The study, entitled Food Advertising to Children and Teens Score (FACTS), evaluated fast food ads across television, social media and restaurant websites. The researchers found that just six fast food companies are responsible for over 70 percent of all television ads viewed by children and teens. Although the study praised companies for increasing the number of healthier options they offer compared to 2010 when the Rudd Center published the last FACTS report, it noted that just three percent of all fast food meals aimed at children meet the National Restaurant Association’s “Kids LiveWell” nutrition standards.
“Unless they change that environment inside the fast food restaurant, there really should not be any advertising encouraging children and teens to go there,” said Jennifer Harris, director of marketing initiatives at the Rudd Center and lead researcher for FACTS.
Fast food restaurants spent $4.6 billion on advertising in 2012 — eight percent more than in 2009. The 2013 FACTS study found that much of this increase has been driven by a push to expand digital media advertising. Fast food companies are targeting children with special websites, social media promotions and ads on third-party websites, Harris said.
Social media advertising has proved particularly effective at engaging children because the ads are interactive and spread through networking platforms, Kendrin Sonnevile, director of nutrition training at the Division of Adolescent Medicine at Boston Children’s Hospital, said in an email to the News.
But fast food companies and consumer choice advocates say that fast food ads are not the problem. Justin Wilson, senior research analyst at the Center for Consumer Freedom, said that fast food restaurants have taken steps to offer numerous healthy options and cannot be held responsible if customers purchase hamburgers instead of salads. Wilson added that parents can limit children’s exposure to advertising or encourage them to order healthy food.
“You can lead a horse to water but you can’t force him to drink,” he said.

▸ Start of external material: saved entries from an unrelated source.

(* ===== verification/GoFloatText.v ===== *)
(** [strconv.FormatFloat(v, 'f', -1, 64)]: the shortest decimal that reads back as the float,
    without an exponent.  A finite float is a decimal with finitely many digits; they are
    rounded to one digit, two digits, and so on, until the result reads back. *)
From Stdlib Require Import ZArith Lia SpecFloat.
From S2P Require Import Prelude GoStrings GoFloat.
Local Open Scope string_scope.
Local Open Scope Z_scope.

(** Same value. *)
Definition f64_eqb (x y : float64) : bool := negb (f64_gt x y) && negb (f64_gt y x).

(** [|x| = n * 10^e] exactly. *)
Definition f64_decimal (x : float64) : Z * Z :=
  if 0 <=? f_exp x then (Z.abs (f_man x) * 2 ^ f_exp x, 0) else (Z.abs (f_man x) * 5 ^ (- f_exp x), f_exp x).
(** The float nearest to [n * 10^e]. *)
Definition f64_of_decimal (n e : Z) : float64 :=
  if 0 <=? e then f64_round (n * 10 ^ e) 0 else f64_div (F n 0) (F (10 ^ (- e)) 0).

Definition ten_round (n t : Z) : Z :=
  let q := n / 10 ^ t in
  let r := 2 * (n mod 10 ^ t) in
  match r ?= 10 ^ t with Lt => q | Eq => if Z.odd q then q + 1 else q | Gt => q + 1 end.
(** [t] digits are dropped, or fewer if what is left reads back as something else. *)
Fixpoint shortest (x : float64) (n e : Z) (t : nat) : Z * Z :=
  match t with
  | O => (n, e)
  | S t' =>
    let q := ten_round n (Z.of_nat t) in
    if f64_eqb (f64_of_decimal q (e + Z.of_nat t)) x then (q, e + Z.of_nat t) else shortest x n e t'
  end.

Fixpoint zeros (n : nat) : string := match n with O => "" | S n => "0" +:+ zeros n end.
Definition decimal_text (d e : Z) : string :=
  if 0 <=? e then itoa d +:+ zeros (Z.to_nat e)
  else
    let s := itoa d in
    let k := Z.to_nat (- e) in
    let s := zeros (S k - String.length s) +:+ s in
    String.substring 0 (String.length s - k) s +:+ "." +:+ String.substring (String.length s - k) k s.
Definition FormatFloat (x : float64) : string :=
  if f_man x =? 0 then "0" else
  let '(n, e) := f64_decimal x in
  let abs := F (Z.abs (f_man x)) (f_exp x) in
  let '(d, e) := shortest abs n e (Nat.pred (String.length (itoa n))) in
  (if f_man x <? 0 then "-" else "") +:+ decimal_text d e.

Example format_integers : map (fun z => FormatFloat (f64_of_int z)) [0; 1; -7; 60; 1048576; 9007199254740993; 2 ^ 63] =
  ["0"; "1"; "-7"; "60"; "1048576"; "9007199254740992"; "9223372036854776000"].
Proof. vm_compute. reflexivity. Qed.
Example format_fractions : map FormatFloat [f64_0_01; f64_1_1; f64_div (f64_of_int 1) (f64_of_int 3); f64_div (f64_of_int 5) (f64_of_int 10000);
    f64_add f64_0_01 (f64_mul f64_3_0 f64_0_01); F 1 (-20)] =
  ["0.01"; "1.1"; "0.3333333333333333"; "0.0005"; "0.04"; "0.00000095367431640625"].
Proof. vm_compute. reflexivity. Qed.
(* ===== verification/Archive.v ===== *)
(** The archive of a package, [src/internal/pkgbuild]: how the tree of a build becomes an
    archive ([createTar], [createArchive] and [writeIPK] of [builder.go]), and how it is
    extracted into a directory of a host ([extract.go]), with the confined file operations of
    [os.Root] that this uses.

    The formats of JSON, tar and compression are a class ([ArchiveLib], with its laws).
    A directory is a map of paths, lists of segments below its root; modes and times of files
    are left out, and so is what an operation that fails on the way leaves half done.

    Theorems: a build directory without links is extracted as it was, an archive reads back
    as it was written, extracting again changes nothing; and what falls short: archives with
    links cannot be extracted, names that begin with two dots are refused, and a link that
    is placed through another one can point outside. *)
From Stdlib Require Import ZArith Lia Ascii.
From S2P Require Import Prelude GoStrings GoPath Sha256 Base64 Varint.
Local Open Scope string_scope.
Local Open Scope Z_scope.

(** * Data *)

Inductive tar_type := TypeDir | TypeReg | TypeSymlink | TypeOther.
Record tar_entry := { te_Name : string; te_Typeflag : tar_type; te_Linkname : string; te_Content : string }.
#[export] Instance tar_type_eq_dec : EqDecision tar_type.
Proof. solve_decision. Defined.

(** The header of an archive: the parts of [inapi.Package] that the archive sets or reads. *)
Record ArchiveHeader := {
  ah_Name : string; ah_Version : string; ah_Os : string; ah_Arch : string;
  ah_Size : Z; ah_Checksum : string; ah_Compress : string; ah_Built : Z }.
(** [r] at another place of the schedule. *)
Definition plan (r : TMTask.t) (start : Z) (startDate : option Z) : TMTask.t :=
  {| TMTask.uuid := TMTask.uuid r; TMTask.title := TMTask.title r;
     TMTask.type := TMTask.type r; TMTask.status := TMTask.status r;
     TMTask.trashed := TMTask.trashed r; TMTask.start := Some start;
     TMTask.startDate := startDate;
     TMTask.dueDate := TMTask.dueDate r; TMTask.stopDate := TMTask.stopDate r;
     TMTask.creationDate := TMTask.creationDate r;
     TMTask.userModificationDate := TMTask.userModificationDate r;
     TMTask.recurrenceRule := TMTask.recurrenceRule r;
     TMTask.instanceCreationPaused := TMTask.instanceCreationPaused r;
     TMTask.nextInstanceStartDate := TMTask.nextInstanceStartDate r;
     TMTask.project := TMTask.project r; TMTask.area := TMTask.area r;
     TMTask.actionGroup := TMTask.actionGroup r;
     TMTask.todayIndex := TMTask.todayIndex r |}.

(** [r] closed with [status] at [stopDate]. *)
Definition close (r : TMTask.t) (status stopDate : Z) : TMTask.t :=
  {| TMTask.uuid := TMTask.uuid r; TMTask.title := TMTask.title r;
     TMTask.type := TMTask.type r; TMTask.status := Some status;
     TMTask.trashed := TMTask.trashed r; TMTask.start := TMTask.start r;
     TMTask.startDate := TMTask.startDate r;
     TMTask.dueDate := TMTask.dueDate r; TMTask.stopDate := Some stopDate;
     TMTask.creationDate := TMTask.creationDate r;
     TMTask.userModificationDate := TMTask.userModificationDate r;
     TMTask.recurrenceRule := TMTask.recurrenceRule r;
     TMTask.instanceCreationPaused := TMTask.instanceCreationPaused r;
     TMTask.nextInstanceStartDate := TMTask.nextInstanceStartDate r;
     TMTask.project := TMTask.project r; TMTask.area := TMTask.area r;
     TMTask.actionGroup := TMTask.actionGroup r;
     TMTask.todayIndex := TMTask.todayIndex r |}.

(** A desk with a to-do for every column of the board, a closed, a
    cancelled and a trashed one, a project with a to-do that carries two
    tags, and a project whose only to-do waits in Someday. *)
Definition desk : Snapshot :=
  {| TABLE_TASK :=
       [ plan (row "I" (Some "In the inbox") 0 None None None) 0 None;
         row "N" (Some "Next") 0 (Some "P") None None;
         plan (row "D" (Some "Today") 0 None (Some "A") None) 1 (Some 1599955200);
         plan (row "B" (Some "Some day") 0 None None None) 2 None;
         plan (row "U" (Some "Upcoming") 0 None None None) 2 (Some 1700000000);
         close (row "C" (Some "Done") 0 None None None) 3 1599955200;
         close (row "X" (Some "Dropped") 0 None None None) 2 1599955200;
         trash (row "Z" (Some "Trashed") 0 None None None);
         row "P" (Some "Project") 1 None (Some "A") None;
         row "E" (Some "Empty project") 1 None None None;
         plan (row "S" (Some "Not yet") 0 (Some "E") None None) 2 None ];
     TABLE_AREA :=
       [ TMArea.mk "A" (Some "Work"); TMArea.mk "H" (Some "Home");
         TMArea.mk "Q" None ];
     TABLE_TAG := [ TMTag.mk "G1" (Some "Waiting"); TMTag.mk "G2" (Some "30") ];
     TABLE_TASKTAG :=
       [ TMTaskTag.mk "N" "G1"; TMTaskTag.mk "N" "G2"; TMTaskTag.mk "D" "G2" ];
     now := 1600000000 |}.

(** The desk with tags that add up to more than a 64-bit integer holds. *)
Definition busy : Snapshot :=
  {| TABLE_TASK := TABLE_TASK desk; TABLE_AREA := TABLE_AREA desk;
     TABLE_TAG :=
       [ TMTag.mk "G1" (Some "9223372036854775807"); TMTag.mk "G2" (Some "1") ];
     TABLE_TASKTAG := [ TMTaskTag.mk "D" "G1"; TMTaskTag.mk "D" "G2" ];
     now := now desk |}.
(** * Validation core of the storefront test harness

    A shallow embedding of the pure logic of the repository:

    - [PriceHelper] (utils/priceHelper.js): [extractPrice], [formatPrice],
      [calculateTotal], [generateSortViolationReport],
      [validateAscendingOrder];
    - [CartPage] (pages/CartPage.js): [validateCartContents] and
      [validateTotal], with the page scrapes ([getCartItems],
      [getCartTotal]) passed in as explicit state; [getCartItems] and
      [calculateExpectedTotal] over the texts of the page elements;
    - [SearchResultsPage]: [getProductsWithPrices], [getPricesOnly],
      [areResultsDisplayed] over the texts of the page elements, and
      [collectProductsFromPages] over a browser state;
    - [ProductPage.getProductDetails] and the two pieces of logic of
      tests/addToCart.spec.js: the products it records and its total
      check.

    JavaScript strings are sequences of UTF-16 code units, and are modelled
    as lists of code units.  JavaScript numbers are the values of IEEE 754
    binary64: NaN, the two infinities and the finite values, which are
    carried as the rationals they denote; every operation that produces a
    number (reading a string, a sum, a difference, a product, a decimal
    literal) rounds its exact result to the nearest binary64 value, and
    the string form of a number is the shortest decimal that is read back
    as that number. *)

From Stdlib Require Import ZArith NArith Zpow_facts QArith Qabs Qround Qcanon Qpower.
From Stdlib Require Import Lia Lqa.
From Stdlib Require Import String Ascii.
From stdpp Require Import base list sorting.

Despite some improvements on fast food menus and slight declines in children’s exposure to television ads, children are still vulnerable to advertising that promotes unhealthy food, Harris said. She added that advertisements showing healthy items can lead to the impression among parents that kids’ meals are healthier than they actually are.
Harris said fast food companies must expand healthy options to help meals meet nutritional standards.
“Just because the meal had apples and milk doesn’t make the chicken nuggets or cheeseburger any healthier,” she said.
The report recommends fast food companies improve the overall nutritional quality of meal combinations and stop targeting children with ads that encourage them to eat fast food frequently. Harris said that children are uniquely vulnerable to advertising because they lack the ability to consider the long-term consequences of eating unhealthy foods.
Wilson said he was skeptical that there is a link between fast food advertising and childhood obesity rates.
“We have seen that food marketing is capable of at least changing children’s understanding of food,” Wilson said. “But we have never seen any link between actual increases in obesity rates and the amount of marketing children see.”
After the 2010 FACTS report came out, fast food companies ended some of their most “egregious” advertising strategies, such as setting up advertising websites specifically for children, Harris said. Going forward, Harris said she hopes the new FACTS report spurs further changes, such as an end to the advertising of full-size portions from the regular menu on kids’ television shows.
On average, preschoolers viewed 2.8 fast food ads per day in 2012, children ages 6 to 11 saw 3.2, and teenagers saw 4.8.